STORED DATA>
*** Begin section ***

(** X22: values are interpolated when they are read back. In a document
    whose file the parser reads without error and whose other values have
    their [%] in pairs, when the stripped value of an option is some text
    without [%], then [%(name)s], then text with its [%] in pairs, and the
    section holds an option called [name] up to capitals whose stored value
    has its [%] in pairs, the option is read back with that value in the
    place of [%(name)s]. *)
Theorem read_cfg_reference
    (fs : gmap pystr pystr) (file : pystr) (before after : document)
    (s : pystr) (options more : odict pystr pystr)
    (o v pre name post w : pystr) :
  parsable (before ++ (s, options ++ (o, v) :: more) :: after) = true ->
  writable (before ++ (s, options ++ more) :: after) = true ->
  comment_name o = false ->
  strip v = pre ++ reference name ++ post ->
  "%"%char ∉ pre -> name ≠ [] -> ")"%char ∉ name -> escaped post = true ->
  Dict.get (lowered_options (stored_options (options ++ (o, v) :: more)))
           (lower name) = Some w ->
  escaped w = true ->
  read_cfg (create_cfg fs file
              (before ++ (s, options ++ (o, v) :: more) :: after)) file
  = Ok (document_read before
        ++ (s, options_read options
               ++ (lower o, pre ++ unescape w ++ unescape post)
                  :: options_read more)
           :: document_read after).
Proof.
  intros Hp Hw Hc Hv Hpre Hname Hclose Hpost Hget Hesc. unfold read_cfg.
  rewrite (read_written fs file _ Hp). cbn [mbind result_bind].
  apply parsable_spec in Hp as [Hnd Hok].
  rewrite read_loops_traverse.
  - rewrite (lowered_stored_split _ _ _ _ _ _ _ Hc).
    rewrite (lowered_stored_options_split _ _ _ _ Hc) in Hget.
    apply writable_spec in Hw as [_ Hw].
    apply Forall_app in Hw as [Hwb Hws].
    apply Forall_cons in Hws as [(_ & _ & Hwo) Hwa]. cbn [fst snd] in Hwo.
    apply Forall_app in Hwo as [Hwo Hwm].
    rewrite traverse_app, (stored_sections_escaped before Hwb).
    cbn [mbind result_bind traverse].
    rewrite traverse_app.
    rewrite (traverse_ok _ unescape _ (stored_escaped options _ Hwo)).
    cbn [mbind result_bind traverse]. rewrite Hv in Hget |- *.
    rewrite (before_get_reference pre name post w _ Hpre Hname Hclose Hpost)
      by (try exact Hesc; unfold ConfigParser.chain_get; cbn [fst snd];
          by rewrite Hget).
    cbn [mbind result_bind].
    rewrite (traverse_ok _ unescape _ (stored_escaped more _ Hwm)).
    cbn [mbind result_bind]. rewrite (stored_sections_escaped after Hwa).
    cbn [mbind result_bind]. unfold mret, result_ret.
    by rewrite !options_read_eq.
  - by rewrite lowered_keys, stored_keys.
  - unfold lowered, stored. apply Forall_fmap, Forall_fmap.
    eapply Forall_impl; [exact Hok|].
    intros [s' options'] (_ & Hndo & _). cbn [fst snd compose] in *.
    split; [by rewrite lowered_options_keys|].
    unfold lowered_options. apply Forall_fmap, Forall_forall.
    intros [o' v'] _. cbn [fst snd compose]. apply lower_idemp.
Qed.

Lemma read_cfg_reference_witness :
  read_cfg (create_cfg ∅ (str "app.cfg") reference_document) (str "app.cfg")
  = Ok [(str "paths", [(str "root", str "/var/www");
                       (str "logs", str "/var/www/logs 100%")])].
Proof.
  assert (Hp : parsable reference_document = true) by (vm_compute; reflexivity).
  assert (Hw : writable ([] ++ [(str "paths", [(str "Root", str "/var/www")] ++ [])])
               = true) by (vm_compute; reflexivity).
  assert (Hc : comment_name (str "logs") = false) by reflexivity.
  assert (Hv : strip (str "%(ROOT)s/logs 100%%")
               = [] ++ reference (str "ROOT") ++ str "/logs 100%%")
    by reflexivity.
  assert (Hpre : "%"%char ∉ ([] : pystr)) by apply not_elem_of_nil.
  assert (Hname : str "ROOT" ≠ []) by discriminate.
  assert (Hclose : ")"%char ∉ str "ROOT")
    by (apply (bool_decide_eq_false_1 (")"%char ∈ str "ROOT")); reflexivity).
  assert (Hpost : escaped (str "/logs 100%%") = true) by reflexivity.
  assert (Hget : Dict.get
                   (lowered_options
                      (stored_options
                         ([(str "Root", str "/var/www")]
                          ++ (str "logs", str "%(ROOT)s/logs 100%%") :: [])))
                   (lower (str "ROOT")) = Some (str "/var/www"))
    by (vm_compute; reflexivity).
  assert (Hesc : escaped (str "/var/www") = true) by reflexivity.
  exact (read_cfg_reference ∅ (str "app.cfg") [] [] (str "paths")
           [(str "Root", str "/var/www")] [] (str "logs")
           (str "%(ROOT)s/logs 100%%") [] (str "ROOT") (str "/logs 100%%")
           (str "/var/www") Hp Hw Hc Hv Hpre Hname Hclose Hpost Hget Hesc).
Defined.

*** End section ***

The material should be transcribed in full, character for character.

THE ANSWER>
(** X22: values are interpolated when they are read back. In a document
    whose file the parser reads without error and whose other values have
    their [%] in pairs, when the stripped value of an option is some text
    without [%], then [%(name)s], then text with its [%] in pairs, and the
    section holds an option called [name] up to capitals whose stored value
    has its [%] in pairs, the option is read back with that value in the
    place of [%(name)s]. *)
Theorem read_cfg_reference
    (fs : gmap pystr pystr) (file : pystr) (before after : document)
    (s : pystr) (options more : odict pystr pystr)
    (o v pre name post w : pystr) :
  parsable (before ++ (s, options ++ (o, v) :: more) :: after) = true ->
  writable (before ++ (s, options ++ more) :: after) = true ->
  comment_name o = false ->
  strip v = pre ++ reference name ++ post ->
  "%"%char ∉ pre -> name ≠ [] -> ")"%char ∉ name -> escaped post = true ->
  Dict.get (lowered_options (stored_options (options ++ (o, v) :: more)))
           (lower name) = Some w ->
  escaped w = true ->
  read_cfg (create_cfg fs file
              (before ++ (s, options ++ (o, v) :: more) :: after)) file
  = Ok (document_read before
        ++ (s, options_read options
               ++ (lower o, pre ++ unescape w ++ unescape post)
                  :: options_read more)
           :: document_read after).
Proof.
  intros Hp Hw Hc Hv Hpre Hname Hclose Hpost Hget Hesc. unfold read_cfg.
  rewrite (read_written fs file _ Hp). cbn [mbind result_bind].
  apply parsable_spec in Hp as [Hnd Hok].
  rewrite read_loops_traverse.
  - rewrite (lowered_stored_split _ _ _ _ _ _ _ Hc).
    rewrite (lowered_stored_options_split _ _ _ _ Hc) in Hget.
    apply writable_spec in Hw as [_ Hw].
    apply Forall_app in Hw as [Hwb Hws].
    apply Forall_cons in Hws as [(_ & _ & Hwo) Hwa]. cbn [fst snd] in Hwo.
    apply Forall_app in Hwo as [Hwo Hwm].
    rewrite traverse_app, (stored_sections_escaped before Hwb).
    cbn [mbind result_bind traverse].
    rewrite traverse_app.
    rewrite (traverse_ok _ unescape _ (stored_escaped options _ Hwo)).
    cbn [mbind result_bind traverse]. rewrite Hv in Hget |- *.
    rewrite (before_get_reference pre name post w _ Hpre Hname Hclose Hpost)
      by (try exact Hesc; unfold ConfigParser.chain_get; cbn [fst snd];
          by rewrite Hget).
    cbn [mbind result_bind].
    rewrite (traverse_ok _ unescape _ (stored_escaped more _ Hwm)).
    cbn [mbind result_bind]. rewrite (stored_sections_escaped after Hwa).
    cbn [mbind result_bind]. unfold mret, result_ret.
    by rewrite !options_read_eq.
  - by rewrite lowered_keys, stored_keys.
  - unfold lowered, stored. apply Forall_fmap, Forall_fmap.
    eapply Forall_impl; [exact Hok|].
    intros [s' options'] (_ & Hndo & _). cbn [fst snd compose] in *.
    split; [by rewrite lowered_options_keys|].
    unfold lowered_options. apply Forall_fmap, Forall_forall.
    intros [o' v'] _. cbn [fst snd compose]. apply lower_idemp.
Qed.

Lemma read_cfg_reference_witness :
  read_cfg (create_cfg ∅ (str "app.cfg") reference_document) (str "app.cfg")
  = Ok [(str "paths", [(str "root", str "/var/www");
                       (str "logs", str "/var/www/logs 100%")])].
Proof.
  assert (Hp : parsable reference_document = true) by (vm_compute; reflexivity).
  assert (Hw : writable ([] ++ [(str "paths", [(str "Root", str "/var/www")] ++ [])])
               = true) by (vm_compute; reflexivity).
  assert (Hc : comment_name (str "logs") = false) by reflexivity.
  assert (Hv : strip (str "%(ROOT)s/logs 100%%")
               = [] ++ reference (str "ROOT") ++ str "/logs 100%%")
    by reflexivity.
  assert (Hpre : "%"%char ∉ ([] : pystr)) by apply not_elem_of_nil.
  assert (Hname : str "ROOT" ≠ []) by discriminate.
  assert (Hclose : ")"%char ∉ str "ROOT")
    by (apply (bool_decide_eq_false_1 (")"%char ∈ str "ROOT")); reflexivity).
  assert (Hpost : escaped (str "/logs 100%%") = true) by reflexivity.
  assert (Hget : Dict.get
                   (lowered_options
                      (stored_options
                         ([(str "Root", str "/var/www")]
                          ++ (str "logs", str "%(ROOT)s/logs 100%%") :: [])))
                   (lower (str "ROOT")) = Some (str "/var/www"))
    by (vm_compute; reflexivity).
  assert (Hesc : escaped (str "/var/www") = true) by reflexivity.
  exact (read_cfg_reference ∅ (str "app.cfg") [] [] (str "paths")
           [(str "Root", str "/var/www")] [] (str "logs")
           (str "%(ROOT)s/logs 100%%") [] (str "ROOT") (str "/logs 100%%")
           (str "/var/www") Hp Hw Hc Hv Hpre Hname Hclose Hpost Hget Hesc).
Defined.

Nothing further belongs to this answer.